Which lines below contain the word "removed"? Copy each one.

Dataset START

Lemma s3_refines_map_witness :
  let r := run_tier (s3_tier (H := ascii_data) sample_s3 flaky_client) (BStore sample_key sample_payload sample_metadata) s3_world in
  map_step (s3_contents sample_s3 (fun i => in_dev i) s3_world) (s3_contents sample_s3 (fun i => in_dev i) r.1)
    (BStore sample_key sample_payload sample_metadata) (seen r.2).
Proof.
  exact (proj2 (s3_refines_map (U := ascii_data) sample_s3 flaky_client (fun _ => True) (fun i => in_dev i)
    (BStore sample_key sample_payload sample_metadata) s3_world sample_s3_ok flaky_laws s3_world_inv sample_input)).
Defined.

(** The objects of the visible blocks. After any sequence of calls on a tier that
    started without blocks, with any failures of the object store, the store holds
    for every visible block the complete record with the payload whose length and
    SHA-256 its row states, under an object key that no other block has. *)
Theorem s3_objects_hold_blocks `{U : UnicodeData} {D} self (client : S3Client D) good objects cs w :
  s3_ok self -> s3_laws client good objects -> s3_start good w -> Forall block_call_ok cs ->
  let w' := s3_run self client cs w in
  forall k r, key_valid k = true -> ms_blocks (env_store (w_env w')) !! row_key k S3 = Some r -> r_state r = active ->
  exists o b data, object_key self k = Ok o /\ objects (w_dev w') !! (bucket self, o) = Some (record_bytes b data) /\
    r_bytes r = zlen data /\ r_checksum r = sha256_hex data /\
    forall k', key_valid k' = true -> object_key self k' = Ok o -> k' = k.
Proof.
  intros Hok Hlaws Hw Hcs w' k r Hk Hr Ha.
  destruct (s3_run_inv self client good objects Hlaws Hok cs w (s3_start_inv self good objects w Hw) Hcs) as [_ Hd].
  destruct (si_data _ _ _ _ _ Hd k r Hk Hr Ha) as (data & o & m & b & Hp). exists o, b, data.
  destruct (sp_object _ _ _ _ _ _ _ _ _ Hp) as [Ho _]. destruct (sp_row _ _ _ _ _ _ _ _ _ Hp) as [E1 E2].
  split_and!; try done; [apply (sp_holds _ _ _ _ _ _ _ _ _ Hp)|]. intros k' Hk' Ho'. by eapply object_key_inj.
Qed.

(** The calls of the example: the lookup runs into an injected error. *)
Definition sample_calls : list block_call :=
  [BStore sample_key sample_payload sample_metadata; BLoad sample_key; BLookup sample_key; BMaintain].

Lemma sample_calls_row :
  match ms_blocks (env_store (w_env (s3_run (U := ascii_data) sample_s3 flaky_client sample_calls s3_world))) !! row_key sample_key S3 with
  | Some r => r_state r = active
  | None => False
  end.
Proof. vm_compute. reflexivity. Qed.
(* ===== verification/TierManager.v ===== *)
(** * The tier manager: [kvstore/tier_manager.py]

    [MultiTierKVBlockStore] over the [Tier] interface: any state [W] that holds
    the shared environment, the prefetch pool and the manager's closed flag
    ([Lab]), and any tiers over it. [is_timeout_exception] is that of
    [s3_fault_injection.py]. A background worker runs one queued prefetch as one
    step ([run_future]). *)

From Stdlib Require Import SpecFloat.
From S2P Require Import CostModel.
From S2P Require Import Prelude PyText Float64 Errors PyVal Metadata MetadataStore Metrics Runtime Prefetch.
Import MNotations.
Local Open Scope m_scope.

(** ** Timeouts *)

(** [needle in text]. *)
Fixpoint str_in (needle text : pystr) : bool :=
  bool_decide (needle `prefix_of` text) ||
  match text with [] => false | _ :: text' => str_in needle text' end.

(** One exception of the [__cause__] chain. Lowercasing the ASCII letters is
    enough: no other character lowercases to a substring of the two words. *)
Definition says_timeout (c : exn_class) (msg : pystr) : bool :=
  subclass c TimeoutError || subclass c LoadTimeout ||
  str_in (str "timeout") (str_lower (class_name c)) ||
  str_in (str "timed out") (str_lower msg) || str_in (str "timeout") (str_lower msg).

Fixpoint is_timeout_exception (e : exn) : bool :=
  let '(Exn c msg cause _) := e in
  says_timeout c msg || match cause with Some e' => is_timeout_exception e' | None => false end.

(** ** The program around the manager *)

Class Lab (W : Type) := {
  get_env : W -> Env;
  put_env : Env -> W -> W;
  get_pool : W -> Pool;
  put_pool : Pool -> W -> W;
  get_closed : W -> bool;
  put_closed : bool -> W -> W;
}.

Section Manager.
Context {W : Type} `{Lab W}.

Definition env_op {A} (m : M Env A) : M W A := zoom get_env put_env m.
Definition pool_op {A} (m : M Pool A) : M W A := zoom get_pool put_pool m.

Record MultiTierKVBlockStore := {
  tiers : list (TierName * Tier W);
  cost_model : CostModel;
}.

Fixpoint tier_get (t : TierName) (d : list (TierName * Tier W)) : option (Tier W) :=
  match d with
  | [] => None
  | (t', x) :: d' => if decide (t = t') then Some x else tier_get t d'
  end.

Fixpoint tier_set (t : TierName) (x : Tier W) (d : list (TierName * Tier W)) : list (TierName * Tier W) :=
  match d with
  | [] => [(t, x)]
  | (t', x') :: d' => if decide (t = t') then (t', x) :: d' else (t', x') :: tier_set t x d'
  end.

(** [MultiTierKVBlockStore(tiers, ...)]. *)
Definition MultiTierKVBlockStore_init (ts : list (Tier W)) (cm : CostModel) : res MultiTierKVBlockStore :=
  match ts with
  | [] => Raise (err ValueError (str "at least one tier is required"))
  | _ =>
      let d := foldl (fun d x => tier_set (tier_name x) x d) [] ts in
      if (length d =? length ts)%nat then Ok {| tiers := d; cost_model := cm |}
      else Raise (err ValueError (str "tier names must be unique"))
  end.

Context (self : MultiTierKVBlockStore).

Definition has_tier (t : TierName) : bool :=
  match tier_get t (tiers self) with Some _ => true | None => false end.

Definition lookup_order : list TierName := filter (fun t => has_tier t = true) [MEMORY; NVME; S3].

(** [self.tiers[t]]. *)
Definition get_tier (t : TierName) : M W (Tier W) :=
  lift (match tier_get t (tiers self) with Some x => Ok x | None => Raise (err KeyError (tier_value t)) end).

Definition manager_metric (call : metric_call) : M W unit := env_op (metric call).

Definition lbl (name value : pystr) : pystr * pystr := (name, value).

(** [except TierUnavailable as exc]. *)
Definition on_unavailable {A} (m : M W A) (h : exn -> M W A) : M W A :=
  try_catch m (fun e => if is_a e TierUnavailable then h e else raise e).

(** ** Locations *)

Definition timeout_metric (t : TierName) (operation : pystr) (e : exn) : M W unit :=
  when (is_timeout_exception e)
    (manager_metric (Inc kv_onload_timeout_total (f64_of_Z 1)
       [lbl (str "tier") (tier_value t); lbl (str "operation") operation;
        lbl (str "outcome") (str "timeout")])).

(** One round of the loop: a location, nothing, or the exception that made the
    tier unavailable. *)
Definition probe (k : BlockKey) (t : TierName) : M W (option BlockLocation + exn) :=
  let* x := get_tier t in
  on_unavailable (let* l := tier_lookup x k in ret (inl l))
    (fun e => timeout_metric t (str "lookup") e ;; ret (inr e)).

Fixpoint scan (k : BlockKey) (stop_after_first : bool) (order : list TierName)
  : M W (list BlockLocation * list (TierName * exn)) :=
  match order with
  | [] => ret ([], [])
  | t :: order' =>
      let* p := probe k t in
      match p with
      | inr e => let* r := scan k stop_after_first order' in ret (r.1, (t, e) :: r.2)
      | inl (Some l) =>
          if stop_after_first then ret ([l], [])
          else let* r := scan k stop_after_first order' in ret (l :: r.1, r.2)
      | inl None => scan k stop_after_first order'
      end
  end.

Definition _scan_locations (k : BlockKey) (stop_after_first : bool)
  : M W (list BlockLocation * list (TierName * exn)) := scan k stop_after_first lookup_order.

Definition lookup (k : BlockKey) : M W (option BlockLocation) :=
  let* r := _scan_locations k true in
  match r with
  | (l :: _, _) => ret (Some l)
  | ([], (_, e) :: _) => raise e
  | ([], []) => ret None
  end.

Definition locations (k : BlockKey) : M W (list BlockLocation) :=
  let* r := _scan_locations k false in
  match r with
  | ([], (_, e) :: _) => raise e
  | (ls, _) => ret ls
  end.

(** ** store *)

Definition store (k : BlockKey) (data : pybytes) (m : KVMetadata) (preferred : option TierName) : M W StoreResult :=
  let* t := match preferred with
            | Some t => ret t
            | None => lift (match lookup_order with
                            | t :: _ => Ok t
                            | [] => Raise (err IndexError (str "list index out of range"))
                            end)
            end in
  match tier_get t (tiers self) with
  | None => raise (err BlockNotFound (str "tier_unavailable:" ++ tier_value t))
  | Some x => tier_store x k data m
  end.

(** ** load *)

Definition _require_target_tier (t : TierName) : M W unit :=
  when (negb (has_tier t)) (raise (err TierUnavailable (str "target tier is not configured: " ++ tier_value t))).

(** [tokens = max(tokens, metadata.tokens)]; the tokens of validated metadata are
    an integer. *)
Definition max_tokens (tokens : Z) (v : pyval) : Z :=
  match v with PInt z => Z.max tokens z | _ => tokens end.

Fixpoint context_tokens (k : BlockKey) (ls : list BlockLocation) (tokens : Z) : M W Z :=
  match ls with
  | [] => ret tokens
  | l :: ls' =>
      let* m := env_op (on_store_at (fun now => MetadataStore.get_metadata now k (loc_tier l))) in
      context_tokens k ls' (match m with Some m => max_tokens tokens (md_tokens m) | None => tokens end)
  end.

Definition _request_context (k : BlockKey) (ls : list BlockLocation) : M W RequestContext :=
  let* n := context_tokens k ls 0 in ret (default_context n).

Definition _store_promotion (target : TierName) (r : LoadResult) : M W unit :=
  let* x := get_tier target in
  tier_store x (lr_key r) (lr_data r) (lr_metadata r) ;; ret tt.

(** The hit in the target tier: the loaded block, nothing, or the exception that
    made the tier unavailable. *)
Definition load_target (k : BlockKey) (target : TierName) : M W (option LoadResult + exn) :=
  match tier_get target (tiers self) with
  | None => ret (inl None)
  | Some x =>
      on_unavailable
        (let* c := tier_contains x k in
         if c then let* r := tier_load x k in ret (inl (Some r)) else ret (inl None))
        (fun e => ret (inr e))
  end.

(** The end of [load], for a decision to load. *)
Definition load_from (k : BlockKey) (target source : TierName) : M W LoadResult :=
  let* x := get_tier source in
  let* r := on_unavailable (tier_load x k)
    (fun e =>
       if decide (source = S3) then
         timeout_metric source (str "load") e ;;
         manager_metric (Inc kv_onload_fallback_total (f64_of_Z 1)
           [lbl (str "tier") (tier_value source); lbl (str "decision") (str "recompute");
            lbl (str "reason_class") (str "tier_unavailable")]) ;;
         raise (err_from BlockNotFound (str "s3_load_unavailable_recompute") e)
       else raise e) in
  when (has_tier target && negb (bool_decide (target = lr_tier r))) (_store_promotion target r) ;;
  ret r.

(** What follows a decision of the cost model. *)
Definition act (k : BlockKey) (target : TierName) (d : CostModel.Decision) : M W LoadResult :=
  match d_action d with
  | a_prefetch =>
      let* s := pool_op (submit (k, target)) in
      manager_metric (Inc kv_prefetch_total (f64_of_Z 1)
        [lbl (str "tier") (tier_value target); lbl (str "outcome") (ps_reason s)]) ;;
      raise (err BlockNotFound (str "cost_model_selected_prefetch:" ++ ps_reason s))
  | a_recompute => raise (err BlockNotFound (str "cost_model_selected_recompute"))
  | a_load => load_from k target (d_tier d)
  end.

(** No location: the block has to be recomputed. *)
Definition not_located (k : BlockKey) (unavailable : list (TierName * exn)) : M W LoadResult :=
  match unavailable with
  | (t, e) :: _ =>
      manager_metric (Inc kv_onload_fallback_total (f64_of_Z 1)
        [lbl (str "tier") (tier_value t); lbl (str "decision") (str "recompute");
         lbl (str "reason_class") (str "lookup_unavailable")]) ;;
      raise (err_from BlockNotFound (str "tier_lookup_unavailable_recompute") e)
  | [] => raise (err BlockNotFound (block_hash k))
  end.

(** The target tier does not have the block. *)
Definition load_elsewhere (k : BlockKey) (target : TierName) (slo_budget_ms : option f64)
    (target_unavailable : list (TierName * exn)) : M W LoadResult :=
  let* scanned := _scan_locations k false in
  match scanned.1 with
  | [] => not_located k (target_unavailable ++ scanned.2)
  | ls =>
      let* ctx := _request_context k ls in
      let* d := lift (CostModel.decide (cost_model self) ls ctx slo_budget_ms) in
      manager_metric (Inc kv_onload_decision_total (f64_of_Z 1)
        [lbl (str "tier") (tier_value (d_tier d)); lbl (str "decision") (action_value (d_action d));
         lbl (str "strategy") (str "cost_based")]) ;;
      act k target d
  end.

Definition load (k : BlockKey) (target : TierName) (slo_budget_ms : option f64) : M W LoadResult :=
  _require_target_tier target ;;
  let* hit := load_target k target in
  match hit with
  | inl (Some r) => ret r
  | inl None => load_elsewhere k target slo_budget_ms []
  | inr e => load_elsewhere k target slo_budget_ms [(target, e)]
  end.

(** ** prefetch *)

Definition _promote_from_tier (k : BlockKey) (source target : TierName) (suppress_errors : bool) : M W bool :=
  if negb (has_tier source) || negb (has_tier target) || bool_decide (source = target) then ret false
  else
    try_catch
      (let* x := get_tier source in
       let* r := tier_load x k in
       _store_promotion target r ;; ret true)
      (fun e => if (is_a e KVStoreError || is_a e OSError) && suppress_errors then ret false else raise e).

(** [for loc in self.locations(key)]: up to the first promotion. *)
Fixpoint promote_first (k : BlockKey) (target : TierName) (ls : list BlockLocation) : M W unit :=
  match ls with
  | [] => ret tt
  | l :: ls' =>
      if bool_decide (loc_tier l = target) then promote_first k target ls'
      else
        let* done := _promote_from_tier k (loc_tier l) target true in
        if done then ret tt else promote_first k target ls'
  end.

Definition prefetch_key (target : TierName) (k : BlockKey) : M W unit :=
  manager_metric (Inc kv_prefetch_total (f64_of_Z 1)
    [lbl (str "tier") (tier_value target); lbl (str "outcome") (str "requested")]) ;;
  let* present := match tier_get target (tiers self) with
                  | Some x => tier_contains x k
                  | None => ret false
                  end in
  if present then ret tt
  else let* ls := locations k in promote_first k target ls.

Fixpoint prefetch_keys (target : TierName) (ks : list BlockKey) : M W unit :=
  match ks with
  | [] => ret tt
  | k :: ks' => prefetch_key target k ;; prefetch_keys target ks'
  end.

Definition prefetch (ks : list BlockKey) (target : TierName) : M W unit :=
  _require_target_tier target ;; prefetch_keys target ks.

(** [Prefetcher._run_one(work)]. *)
Definition _run_one (w : work) : M W unit := prefetch [w.1] w.2.

(** A worker takes the oldest queued prefetch, runs it, and the done callback
    records how it ended. *)
Definition run_future : M W unit :=
  fun w =>
    match futures (executor (get_pool w)) with
    | [] => (w, Ok tt)
    | item :: _ =>
        let '(w1, r) := _run_one item w in
        let p := get_pool w1 in
        (put_pool (mkPool (_done item (negb (is_ok r)) (prefetcher p))
                     (mkExecutor (accepting (executor p)) (tl (futures (executor p))))) w1, Ok tt)
    end.

Fixpoint run_futures (n : nat) : M W unit :=
  match n with O => ret tt | S n' => run_future ;; run_futures n' end.

(** [Prefetcher.shutdown(wait=True)]: no new work, then the queued work. *)
Definition shutdown : M W unit :=
  pool_op executor_shutdown ;;
  let* n := gets (fun w => length (futures (executor (get_pool w)))) in
  run_futures n.

(** ** evict, promote, demote, release *)

Fixpoint evict_all (k : BlockKey) (ts : list (TierName * Tier W)) (removed : bool) : M W bool :=
  match ts with
  | [] => ret removed
  | (_, x) :: ts' => let* r := tier_evict x k in evict_all k ts' (r || removed)
  end.

Definition evict (k : BlockKey) (t : option TierName) : M W bool :=
  match t with
  | Some t => match tier_get t (tiers self) with Some x => tier_evict x k | None => ret false end
  | None => evict_all k (tiers self) false
  end.

Definition promote (k : BlockKey) (target : TierName) : M W bool :=
  _require_target_tier target ;;
  try_catch
    (load k target None ;;
     match tier_get target (tiers self) with Some x => tier_contains x k | None => ret false end)
    (fun e => if is_a e BlockNotFound then ret false else raise e).

Definition demote (k : BlockKey) (source target : TierName) : M W bool :=
  if negb (has_tier source) || negb (has_tier target) then ret false
  else
    let* x := get_tier source in
    let* r := tier_load x k in
    _store_promotion target r ;;
    tier_evict x k.

Fixpoint release_tiers (k : BlockKey) (ts : list TierName) : M W unit :=
  match ts with
  | [] => ret tt
  | t :: ts' => env_op (on_store (MetadataStore.release k t)) ;; release_tiers k ts'
  end.

Definition release (k : BlockKey) : M W unit := release_tiers k lookup_order.

(** ** stats, close *)

Fixpoint tier_stats_of (ts : list TierName) : M W (list (pystr * pyval)) :=
  match ts with
  | [] => ret []
  | t :: ts' =>
      let* x := get_tier t in
      let* v := tier_stats x in
      let* r := tier_stats_of ts' in
      ret ((tier_value t, v) :: r)
  end.

Definition stats : M W pyval :=
  let* ts := tier_stats_of lookup_order in
  let* p := gets (fun w => prefetch_stats (prefetcher (get_pool w))) in
  ret (PDict [(str "tiers", PDict ts); (str "prefetch", p)]).

Definition close : M W unit :=
  let* closed := gets get_closed in
  if closed then ret tt
  else
    shutdown ;;
    env_op (on_store MetadataStore.close) ;;
    modify (put_closed true).

End Manager.
Arguments MultiTierKVBlockStore W : clear implicits.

Dataset END

▶ Result
Fixpoint evict_all (k : BlockKey) (ts : list (TierName * Tier W)) (removed : bool) : M W bool :=
  | [] => ret removed
  | (_, x) :: ts' => let* r := tier_evict x k in evict_all k ts' (r || removed)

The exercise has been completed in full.